Player              OPS+ WAR/pos Year  OPS   Pos
Andrelton Simmons     90     5.8 2013 .692  *6/H
Larry Bowa            92     5.8 1978 .689    *6
Craig Counsell        89     5.5 2005 .726 *4/H6
Michael Bourn         89     5.5 2010 .686  *8/H
Gene Alley            91     5.2 1968 .628 *64/H
Maury Wills           93     5.2 1965 .660  *6/H
Ozzie Smith           84     5.1 1982 .653  *6/H
Ozzie Smith           71     5.1 1980 .589    *6
Garry Maddox          95     5.0 1979 .729  *8/H
Provided by Baseball-Reference.com: View Play Index Tool Used
Generated 5/21/2020.

In the bottom of the 7th, Davey Lopes singles and the best basestealer of his generation is on 1st base. They show a quick graphic, Lopes is 45 for 49 in stolen bases and of the four catchers to catch him, one is Johnny Bench doing the color analyst, and the other is Bob Boone the catcher for the Phillies. The Philllies throw back to back pitchouts but the wily Lopes does not run on either pitchout but does run on the next pitch and steals 2nd easily and continues to 3rd when the ball goes into CF. Lopes wouldn’t score but I would be remiss if I didn’t mention that between 1978 and 1979 Davey Lopes would steal 89 bases and be caught only nine times. No one was ever as good as Davey Lopes at stealing a large number of bases successfully. At the age of 40, Lopes would steal 47 bases for the Cubs and be caught only 4 times. At the age of 40.
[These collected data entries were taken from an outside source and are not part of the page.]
(* ===== verification/PacketNumber.v ===== *)
(** * Packet numbers and stream IDs
    (src/quicfork/internal/protocol/packet_number.go, stream.go)

    Packet numbers are sent truncated to 1 to 4 bytes and completed by the
    receiver from the largest one it has seen.  Stream IDs carry the initiator
    and the direction in their two low bits. *)

From S2P Require Import Prelude GoBytes.
Local Open Scope Z_scope.

Module PacketNumber.

Definition InvalidPacketNumber : Z := -1.

Definition DecodePacketNumber (length largest truncated : Z) : Z :=
  let expected := largest + 1 in
  let win := Z.shiftl 1 (u8 (length * 8)) in
  let hwin := Z.quot win 2 in
  let mask := win - 1 in
  let candidate := Z.lor (Z.land expected (Z.lnot mask)) truncated in
  if (candidate <=? expected - hwin) && (candidate <? Z.shiftl 1 62 - win) then candidate + win
  else if (expected + hwin <? candidate) && (win <=? candidate) then candidate - win
  else candidate.

Definition PacketNumberLengthForHeader (pn largestAcked : Z) : Z :=
  let numUnacked := if largestAcked =? InvalidPacketNumber then pn + 1 else pn - largestAcked in
  if numUnacked <? Z.shiftl 1 (16 - 1) then 2
  else if numUnacked <? Z.shiftl 1 (24 - 1) then 3
  else 4.

(** ** Decoding *)

(** The low bits of [x] replaced by [t]. *)
Lemma replace_low x t n : 0 <= n -> 0 <= t < 2 ^ n ->
  Z.lor (Z.land x (Z.lnot (2 ^ n - 1))) t = x / 2 ^ n * 2 ^ n + t.
Proof.
  intros Hn Ht. replace (2 ^ n - 1) with (Z.ones n) by (rewrite Z.ones_equiv; lia).
  rewrite <- Z.ldiff_land, Z.ldiff_ones_r by done. rewrite Z.shiftr_div_pow2 by done.
  rewrite Z.lor_comm.
  assert (Hl : Z.land t (Z.shiftl (x / 2 ^ n) n) = 0).
  { apply Z.bits_inj'. intros k Hk. rewrite Z.land_spec, Z.bits_0.
    destruct (Z.ltb_spec k n).
    - rewrite Z.shiftl_spec_low by done. apply andb_false_r.
    - rewrite <- (Z.mod_small t (2 ^ n)) by done.
      by rewrite Z.mod_pow2_bits_high by lia. }
  rewrite <- Z.lxor_lor, <- Z.add_nocarry_lxor by done. rewrite Z.shiftl_mul_pow2 by done. lia.
Qed.

(** Completion finds the number congruent to the truncated one in the window
    around the expected number. *)
Lemma decode_window w e pn cand :
  0 < w -> Z.even w = true -> 0 <= e -> 0 <= pn < 2 ^ 62 -> w <= 2 ^ 32 ->
  e - w / 2 < pn <= e + w / 2 ->
  cand = e / w * w + pn mod w ->
  (if (cand <=? e - w / 2) && (cand <? 2 ^ 62 - w) then cand + w
   else if (e + w / 2 <? cand) && (w <=? cand) then cand - w else cand) = pn.
Proof.
  intros Hw Hev He Hpn Hw32 Hwin Hc.
  assert (H2 : w = 2 * (w / 2)) by (rewrite <- Z.div2_div; apply Zeven_bool_iff in Hev; by apply Zeven_div2).
  set (h := w / 2) in *. pose proof (Z.div_mod e w ltac:(lia)) as Hde. pose proof (Z.mod_pos_bound e w Hw).
  pose proof (Z.div_mod pn w ltac:(lia)) as Hdp. pose proof (Z.mod_pos_bound pn w Hw).
  assert (Hq : pn / w = e / w - 1 \/ pn / w = e / w \/ pn / w = e / w + 1) by nia.
  assert (Hrel : pn = cand + (pn / w - e / w) * w) by nia.
  destruct Hq as [Hq|[Hq|Hq]]; rewrite Hq in Hrel.
  - assert (Hcp : cand = pn + w) by nia.
    rewrite (proj2 (Z.leb_gt _ _)) by lia. cbn [andb].
    rewrite (proj2 (Z.ltb_lt _ _)), (proj2 (Z.leb_le _ _)) by lia. cbn [andb]. lia.
  - assert (Hcp : cand = pn) by nia. rewrite (proj2 (Z.leb_gt _ _)) by lia. cbn [andb].
    rewrite (proj2 (Z.ltb_ge _ _)) by lia. cbn [andb]. lia.
  - assert (Hcp : cand = pn - w) by nia.
    rewrite (proj2 (Z.leb_le _ _)), (proj2 (Z.ltb_lt _ _)) by lia. cbn [andb]. lia.
Qed.

Lemma decode_spec l largest pn :
  1 <= l <= 4 -> -1 <= largest -> 0 <= pn < 2 ^ 62 ->
  largest + 1 - 2 ^ (8 * l - 1) < pn <= largest + 1 + 2 ^ (8 * l - 1) ->
  DecodePacketNumber l largest (pn mod 2 ^ (8 * l)) = pn.
Proof.
  intros Hl Hlg Hpn Hw. unfold DecodePacketNumber. rewrite u8_small by lia.
  rewrite (Z.shiftl_mul_pow2 1 (l * 8)), Z.mul_1_l, (Z.mul_comm l 8) by lia.
  assert (H2 : 2 ^ (8 * l) = 2 * 2 ^ (8 * l - 1)) by (rewrite <- Z.pow_succ_r by lia; f_equal; lia).
  assert (Hp : 0 < 2 ^ (8 * l)) by (apply Z.pow_pos_nonneg; lia).
  assert (Hh : 2 ^ (8 * l) / 2 = 2 ^ (8 * l - 1)) by (rewrite H2, Z.mul_comm; by apply Z.div_mul).
  rewrite Z.quot_div_nonneg by lia. rewrite replace_low by (try apply Z.mod_pos_bound; lia).
  change (Z.shiftl 1 62) with (2 ^ 62).
  apply (decode_window (2 ^ (8 * l)) (largest + 1) pn); try done; try lia.
  - rewrite H2. by rewrite Z.even_mul.
  - apply Z.pow_le_mono_r; lia.
Qed.

(** C40: a packet number truncated to the length the sender chose for it is completed to the same
    number, by a receiver that has received any packet from the largest one it acknowledged to the
    one before it (or nothing yet), as long as fewer than 2^31 packets are outstanding. *)
Theorem packet_number_roundtrip (pn largestAcked largest : Z) :
  0 <= pn < 2 ^ 62 -> -1 <= largestAcked <= largest -> largest < pn ->
  pn - largestAcked < 2 ^ 31 ->
  let l := PacketNumberLengthForHeader pn largestAcked in
  2 <= l <= 4 /\ DecodePacketNumber l largest (pn mod 2 ^ (8 * l)) = pn.
Proof.
  intros Hpn Ha Hl Hun l. subst l. unfold PacketNumberLengthForHeader, InvalidPacketNumber.
  change (Z.shiftl 1 (16 - 1)) with (2 ^ 15). change (Z.shiftl 1 (24 - 1)) with (2 ^ 23).
  assert ((if largestAcked =? -1 then pn + 1 else pn - largestAcked) = pn - largestAcked) as ->
    by (destruct (Z.eqb_spec largestAcked (-1)); lia).
  destruct (Z.ltb_spec (pn - largestAcked) (2 ^ 15)); [|destruct (Z.ltb_spec (pn - largestAcked) (2 ^ 23))];
    (split; [lia|]); apply decode_spec; try lia.
Qed.

Lemma packet_number_roundtrip_witness :
  PacketNumberLengthForHeader 100000 50000 = 3 /\ DecodePacketNumber 3 60000 (100000 mod 2 ^ 24) = 100000.
Proof.
  split; [done|]. apply (packet_number_roundtrip 100000 50000 60000); lia.
Defined.

(** ** Stream IDs *)

Inductive StreamType := StreamTypeUni | StreamTypeBidi.
Inductive Perspective := PerspectiveServer | PerspectiveClient.

Definition InvalidStreamID : Z := -1.

Definition StreamNum_StreamID (s : Z) (stype : StreamType) (pers : Perspective) : Z :=
  if s =? 0 then InvalidStreamID else
  let first := match stype, pers with
               | StreamTypeBidi, PerspectiveClient => 0
               | StreamTypeBidi, PerspectiveServer => 1
               | StreamTypeUni, PerspectiveClient => 2
               | StreamTypeUni, PerspectiveServer => 3
               end in
  first + 4 * (s - 1).

(** Go's [%] and [/] truncate towards zero. *)
Definition InitiatedBy (s : Z) : Perspective :=
  if Z.rem s 2 =? 0 then PerspectiveClient else PerspectiveServer.

Definition Type_ (s : Z) : StreamType := if 2 <=? Z.rem s 4 then StreamTypeUni else StreamTypeBidi.

Definition StreamID_StreamNum (s : Z) : Z := Z.quot s 4 + 1.

(** The number, the direction and the initiator of a stream are recovered from its ID, and
    conversely every ID is that of its number, direction and initiator. *)
Theorem stream_id_bijection (n id : Z) (t : StreamType) (p : Perspective) :
  1 <= n -> 0 <= id ->
  (let s := StreamNum_StreamID n t p in
   StreamID_StreamNum s = n /\ Type_ s = t /\ InitiatedBy s = p /\ 0 <= s) /\
  StreamNum_StreamID (StreamID_StreamNum id) (Type_ id) (InitiatedBy id) = id.
Proof.
  intros Hn Hid. unfold StreamNum_StreamID, StreamID_StreamNum, Type_, InitiatedBy. split.
  - rewrite (proj2 (Z.eqb_neq n 0)) by lia. destruct t, p; cbv zeta;
    rewrite Z.quot_div_nonneg, !Z.rem_mod_nonneg by lia;
    split_and!; try dlia; case_match; zb; try done; dlia.
  - rewrite Z.quot_div_nonneg, !Z.rem_mod_nonneg by lia.
    rewrite (proj2 (Z.eqb_neq _ 0)) by dlia.
    destruct (Z.leb_spec 2 (id mod 4)), (Z.eqb_spec (id mod 2) 0); dlia.
Qed.

Lemma stream_id_bijection_witness :
  StreamNum_StreamID 3 StreamTypeBidi PerspectiveServer = 9 /\
  StreamID_StreamNum (StreamNum_StreamID 3 StreamTypeBidi PerspectiveServer) = 3.
Proof.
  destruct (stream_id_bijection 3 9 StreamTypeBidi PerspectiveServer) as [(H & _) _]; [lia..|].
  by split.
Defined.

End PacketNumber.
With the score tied 3 – 3, Terry Forster pitches the 10th and Tug McGraw goes for his 2nd inning in the bottom of the 10th. Tug gets Smith to lead off the 10th. Reggie Smith was voted by the booster club as the Dodgers MVP in 1978 but he had a dismal NLCS. Reggie went three for sixteen with no walks and two of the three hits were singles. He also didn’t look good in RF. Normally an excellent RF, he bobbled a single in the 1st that should have scored Mike Schmidt, and gave Ted Sizemore a gift triple that didn’t hurt the Dodgers. Garvey made the 2nd out but Ron Cey was up and Tug McGraw walked the underappreciated Penguin bringing up Dusty Baker. Did I mention the CF for the Phillies was one of the greatest defensive players of his generation? Garry Maddox would win seven gold gloves in a row from 1976 – 1982 and was one of the most beautiful center fielders I’d ever seen play. His long legs would run down everything but on this day he simply dropped a Dusty Baker fly ball that hit him just below the hip. He just dropped it. He wasn’t done, Bill Russell hit a single up the middle and Maddox charged knowing Cey was the runner but he couldn’t come up with it cleanly and Cey scored without a play. The Dodgers were going to the 1978 World Series because the best CF in the game, dropped a fairly routine fly ball.